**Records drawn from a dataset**
(** * create-nodality: the project generator of [bin/index.js]

    A shallow embedding of the command-line generator and the properties
    its specification states about it.

    The program is a single synchronous script.  It talks to three parts
    of the Node.js runtime, each modelled here by an executable
    definition:

    - [path.resolve] (module [Path]): absolute paths are lists of
      components;
    - [fs.existsSync], [fs.mkdirSync], [fs.writeFileSync] (module [Fs]):
      the file system is a tree of directories and files, and a call
      fails only for a structural reason (a missing parent, an entry
      that is already there, a file where a directory is needed).
      Permissions, quotas and symbolic links are not modelled;
    - [child_process.execSync]: the two [npm] subprocesses are opaque.
      They are a variable [npm] of the development, a function from the
      command, its working directory and the file system it finds to
      the file system it leaves and its exit status.

    JavaScript strings are modelled by [string], read as the UTF-8
    bytes that [writeFileSync] puts on disk. *)

From Stdlib Require Import ZArith NArith Ascii String List Lia.
From stdpp Require Import base gmap strings list.

#[local] Set Warnings "-register-all".
#[local] Open Scope string_scope.
#[local] Open Scope list_scope.

(** ** Characters and strings *)

Definition LF : ascii := "010"%char.
Definition DQUOTE : ascii := "034"%char.
Definition BACKSLASH : ascii := "092"%char.
Definition ESC : ascii := "027"%char.

Definition dq : string := String DQUOTE "".
Definition nl : string := String LF "".

(** [q s] is [s] between double quotes, as it stands in a template. *)
Definition q (s : string) : string := dq +:+ s +:+ dq.

(** [Array.prototype.join] on strings. *)
Fixpoint join (sep : string) (l : list string) : string :=
  match l with
  | [] => ""
  | [s] => s
  | s :: r => s +:+ sep +:+ join sep r
  end.

(** A template literal given line by line. *)
Definition lines (l : list string) : string := join nl l.

Module JS.

(** The white space and line terminators of [String.prototype.trim]
    that are single bytes: TAB, LF, VT, FF, CR and SPACE.  The
    non-ASCII ones (U+00A0, U+FEFF, ...) are several bytes long and
    stand at neither end of a template of this program. *)
Definition isWhiteSpace (c : ascii) : bool :=
  let n := N_of_ascii c in
  ((9 <=? n) && (n <=? 13) || (n =? 32))%N.

Fixpoint trimStart (s : string) : string :=
  match s with
  | "" => ""
  | String c r => if isWhiteSpace c then trimStart r else s
  end.

Fixpoint trimEnd (s : string) : string :=
  match s with
  | "" => ""
  | String c r =>
      match trimEnd r with
      | "" => if isWhiteSpace c then "" else String c ""
      | r' => String c r'
      end
  end.

Definition trim (s : string) : string := trimStart (trimEnd s).

End JS.

(** ** JSON values and [JSON.stringify] *)

Module JSON.

(** The values the generator builds: strings and objects.  An object
    keeps its members in insertion order, which is the order
    [JSON.stringify] enumerates them in (no key of the manifest is an
    array index). *)
Inductive value : Type :=
| Str (s : string)
| Obj (members : list (string * value)).

Definition hexDigit (n : N) : ascii :=
  if (n <? 10)%N then ascii_of_N (48 + n) else ascii_of_N (87 + n).

(** One character of QuoteJSONString. *)
Definition quoteChar (c : ascii) : string :=
  let n := N_of_ascii c in
  if (n =? 8)%N then String BACKSLASH "b"
  else if (n =? 9)%N then String BACKSLASH "t"
  else if (n =? 10)%N then String BACKSLASH "n"
  else if (n =? 12)%N then String BACKSLASH "f"
  else if (n =? 13)%N then String BACKSLASH "r"
  else if (n =? 34)%N then String BACKSLASH dq
  else if (n =? 92)%N then String BACKSLASH (String BACKSLASH "")
  else if (n <? 32)%N then
    String BACKSLASH
      (String "u" (String "0" (String "0"
         (String (hexDigit (n / 16)) (String (hexDigit (n mod 16)) "")))))
  else String c "".

Fixpoint quoteBody (s : string) : string :=
  match s with
  | "" => ""
  | String c r => quoteChar c +:+ quoteBody r
  end.

Definition QuoteJSONString (s : string) : string :=
  dq +:+ quoteBody s +:+ dq.

(** SerializeJSONProperty and SerializeJSONObject of ECMA-262, on
    strings and objects. *)
Fixpoint SerializeJSONProperty (gap indent : string) (v : value) : string :=
  match v with
  | Str s => QuoteJSONString s
  | Obj members =>
      let stepback := indent in
      let indent := indent +:+ gap in
      let partial :=
        List.map (fun m : string * value =>
                    QuoteJSONString (fst m) +:+ ":" +:+
                    (if String.eqb gap "" then "" else " ") +:+
                    SerializeJSONProperty gap indent (snd m))
                 members in
      match partial with
      | [] => "{}"
      | _ =>
          if String.eqb gap "" then "{" +:+ join "," partial +:+ "}"
          else
            "{" +:+ nl +:+ indent +:+ join ("," +:+ nl +:+ indent) partial
                +:+ nl +:+ stepback +:+ "}"
      end
  end.

Fixpoint spaces (n : nat) : string :=
  match n with
  | O => ""
  | S k => String " " (spaces k)
  end.

(** [JSON.stringify(v, null, space)] for a numeric [space]. *)
Definition stringify (v : value) (space : nat) : string :=
  SerializeJSONProperty (spaces (Nat.min 10 space)) "" v.

(** Member access [o.k]. *)
Fixpoint get (k : string) (members : list (string * value)) : option value :=
  match members with
  | [] => None
  | (k', v) :: r => if String.eqb k k' then Some v else get k r
  end.

Definition field (k : string) (v : value) : option value :=
  match v with
  | Obj members => get k members
  | Str _ => None
  end.

Definition keys (v : value) : list string :=
  match v with
  | Obj members => List.map fst members
  | Str _ => []
  end.

End JSON.

(** ** The templates of [createProject] *)

Definition indexHtml (projectName : string) : string :=
  lines [
    "";
    "<!DOCTYPE html>";
    "<html lang=" +:+ q "en" +:+ ">";
    "<head>";
    "  <meta charset=" +:+ q "UTF-8" +:+ ">";
    "  <meta name=" +:+ q "viewport" +:+ " content=" +:+ q "width=device-width, initial-scale=1.0" +:+ ">";
    "  <title>" +:+ projectName +:+ "</title>";
    "";
    "  <!-- importmap to map " +:+ q "nodality" +:+ " to node_modules path -->";
    "  <script type=" +:+ q "importmap" +:+ ">";
    "  {";
    "    " +:+ q "imports" +:+ ": {";
    "      " +:+ q "nodality" +:+ ": " +:+ q "/node_modules/nodality/dist/index.esm.js";
    "    }";
    "  }";
    "  </script>";
    "</head>";
    "<body>";
    "  <div id=" +:+ q "mount" +:+ "></div>";
    "";
    "  <!-- User app -->";
    "  <script type=" +:+ q "module" +:+ " src=" +:+ q "src/app.js" +:+ "></script>";
    "</body>";
    "</html>";
    "  "
  ].

Definition appJs : string :=
  lines [
    "";
    "import { Des } from " +:+ q "nodality" +:+ ";           ";
    "";
    "const elements = [";
    "  { type: " +:+ q "h1" +:+ ", text: " +:+ q "Hello" +:+ " }";
    "];";
    "";
    "const nodes = [";
    "  { op: " +:+ q "blast" +:+ " }";
    "];";
    "";
    "new Des()";
    "  .nodes(nodes)";
    "  .add(elements)";
    "  .set({";
    "    mount: " +:+ q "#mount" +:+ ",";
    "    code: true,";
    "  });";
    "  "
  ].

Definition webpackConfig : string :=
  lines [
    "";
    "import path from " +:+ q "path" +:+ ";";
    "import { fileURLToPath } from " +:+ q "url" +:+ ";";
    "";
    "const __filename = fileURLToPath(import.meta.url);";
    "const __dirname = path.dirname(__filename);";
    "";
    "export default {";
    "  mode: " +:+ q "production" +:+ ",";
    "  entry: " +:+ q "nodality" +:+ ",               // bundle Nodality only";
    "  output: {";
    "    path: path.resolve(__dirname, " +:+ q "dist" +:+ "),";
    "    filename: " +:+ q "lib.bundle.js" +:+ ",";
    "    library: { type: " +:+ q "module" +:+ " },   // ESM output";
    "    environment: { module: true },";
    "    clean: true,";
    "    publicPath: " +:+ q "/" +:+ ",";
    "  },";
    "  experiments: { outputModule: true },";
    "  module: {";
    "    rules: [";
    "      {";
    "        test: /\.m?js$/,";
    "        exclude: /node_modules/,";
    "        use: { loader: " +:+ q "babel-loader" +:+ ", options: { presets: [" +:+ q "@babel/preset-env" +:+ "] } },";
    "      },";
    "    ],";
    "  },";
    "};";
    "  "
  ].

**Instructions for the task**
Examine the records and pull out every line where the string "DQUOTE" occurs.

**Answer section**
Definition DQUOTE : ascii := "034"%char.
Definition dq : string := String DQUOTE "".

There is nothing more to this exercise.